The repository serves three primary purposes:
- Daily Vote Collection: Automates the retrieval and processing of voting data from the most recent EP Plenary Session (
scripts_main/ep_rcv_today.R). - Historical Data Collection: Provides scripts to download and process all voting data for the 9th and 10th mandates, or just the 10th (respectively, via
scripts_main/ep_rcv_mandates_all.Randscripts_main/ep_rcv_mandate_10.R). - Analysis: Facilitates the analysis of MEPs' behavior (these are the scripts in the
analyses/folder).
These are the entry points that orchestrate the entire data collection workflow:
ep_rcv_today.R: Collects today's plenary votes and roll-call votes (RCV)ep_rcv_mandate_10.R: Collects all votes for the 10th mandate (2024-present)ep_rcv_mandates_all.R: Collects votes for both 9th and 10th mandatesmaster_day.R: Daily orchestrator that runsep_rcv_today.Rand handles foreseen activities
These scripts handle specific API endpoints and data processing tasks. They are called by the main scripts:
api_meetings.R: Fetches plenary meeting schedules and metadataapi_meetings_decisions.R: Collects voting decisions (the core voting data)api_meetings_attendance.R: Gathers official attendance recordsapi_meetings_voteresults.R: Retrieves vote titles and metadataapi_meps.R: Downloads MEP information, mandates, and membership detailsapi_bodies.R: Fetches political groups and national party lookup tablesapi_pl_docs.R: Collects plenary document informationapi_pl_session_docs_ids.R: Identifies final votes from session documents
clean_decisions.R: Processes raw voting decision JSON filesprocess_decisions_session_*.R: Series of scripts that clean different aspects of voting data:process_decisions_session_metadata.R: Vote metadataprocess_decisions_session_rcv.R: Roll-call vote individual positionsprocess_decisions_session_intentions.R: Vote corrections/intentions
aggregate_rcv.R/aggregate_rcv_today.R: Aggregate individual votes by political groups
repo_setup.R: Creates directory structure and defines theget_api_data()functionparallel_api_calls.R: Handles concurrent API requests for efficiencyjoin_functions.R: Data merging utilitiesget_majority.R/cohesionrate_function.R: Analysis functions
All data is retrieved from the EP Open Data API (base URL: https://data.europarl.europa.eu/api/v2). The main endpoints used are:
GET/meetings: Plenary meeting calendar and session metadataGET/meetings/{event-id}/decisions: Individual voting decisions and roll-call votes (RCV)GET/meetings/{event-id}/attendance: Official attendance recordsGET/meetings/{event-id}/vote-results: Vote titles and descriptionsGET/meps/GET/meps/{mep-id}: MEP biographical data, mandates, and political group membershipsGET/corporate-bodies/{body-id}: Political group and national party informationGET/plenary-documents: Plenary session document metadataGET/plenary-session-documents/{doc-id}: Individual session documents (used to identify final votes)

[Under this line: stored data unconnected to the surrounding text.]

(** The files a request adds to the disk. *)
Definition files_added (rq : Portal.request) : list string :=
  match rq with
  | Portal.PostAdd f => files_of f
  | _ => []
  end.

(** The answer is one record, and it satisfies [P]. *)
Definition is_record (resp : response) (P : Sql.row -> Prop) : Prop :=
  exists r, resp = Reply 200 (JRecord r) /\ P r.

End Flow.

(* ================================================================== *)
(** ** What the stores accept for an integer column *)
(* ================================================================== *)

Module Store.
Import Http.

(** A number bound to the integer column [semester].  [pg] sends a number as
    its text, [mysql2] writes it into the statement; NaN arrives as the word
    NaN.  PostgreSQL answers "invalid input syntax for type integer", MySQL
    takes the bare word for a column the table does not have: with NaN bound
    the statement raises in both stores, whatever the table holds.  For the
    other numbers nothing is fixed here: what a store does with a fraction
    differs between the two, and is left to the environment. *)
Definition raises_on (n : Js.number) : bool :=
  match n with
  | Js.NaN => true
  | Js.Int _ | Js.Frac => false
  end.

Section Served.
Variable StringToNumber : string -> Js.number.
Variable text_to_int : string -> option Z.
Variable collate : string -> string -> bool.


(** The details route together with its store: the statement raises when
    NaN is bound to the semester or for any other reason ([down]), and the
    handler then takes its [catch] (or [err]) branch. *)
Definition details_served (v : Portal.backend) (q : details_query)
    (st : Sql.state) (down : bool) : response :=
  fst (Portal.handle StringToNumber text_to_int collate v
         (Portal.GetDetails q) st
         (down || raises_on (Js.Number StringToNumber (q_semester q)))).
End Served.

End Store.

(* ================================================================== *)
(** * Properties *)
(* ================================================================== *)

(** ** DISTINCT, ORDER BY and LIMIT *)

Module RelFacts.

Section DistinctFacts.
Context {A : Type}.
Variable eqb : A -> A -> bool.
Hypothesis eqb_spec : forall x y, eqb x y = true <-> x = y.

Lemma eqb_refl (x : A) : eqb x x = true.
Proof. now apply eqb_spec. Qed.

Lemma In_distinct (l : list A) (x : A) :
  In x (Rel.distinct eqb l) <-> In x l.
Proof.
  induction l as [| a t IH]; simpl; [tauto |].
  rewrite filter_In, IH. split.
  - intros [H | [H _]]; auto.
  - intros [H | H]; [now left |].
    destruct (eqb a x) eqn:E.
    + left. now apply eqb_spec.
    + right. split; [exact H | reflexivity].
Qed.

Lemma NoDup_distinct (l : list A) : NoDup (Rel.distinct eqb l).
Proof.
  induction l as [| a t IH]; simpl; constructor.
  - rewrite filter_In. intros [_ H]. now rewrite eqb_refl in H.
  - now apply NoDup_filter.
Qed.

Lemma distinct_spec (l : list A) :
  Spec.distinct_values (Rel.distinct eqb l) l.
Proof. split; [apply NoDup_distinct | intros x; apply In_distinct]. Qed.

End DistinctFacts.

Section OrderFacts.
Context {A : Type}.
Variable le : A -> A -> bool.

Lemma insert_perm (x : A) (l : list A) :
  Permutation (Rel.insert le x l) (x :: l).
Proof.
  induction l as [| y t IH]; simpl; [reflexivity |].
  destruct (le x y); [reflexivity |].
  rewrite IH. apply perm_swap.
Qed.

Lemma order_by_perm (l : list A) : Permutation (Rel.order_by le l) l.
Proof.
  induction l as [| x t IH]; simpl; [reflexivity |].
  rewrite insert_perm. now constructor.
Qed.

- Roll-Call Votes (RCV): Individual MEP voting positions (For/Against/Abstention) recorded electronically
- Decisions: Voting events that may or may not be RCVs (some are voice votes)
- Final Votes: Legislative votes that definitively adopt or reject proposals
- Mandates: MEP terms of office (9th mandate: 2019-2024, 10th mandate: 2024-2029)
- Political Groups: EP party groups (e.g., EPP, S&D, Renew, etc.)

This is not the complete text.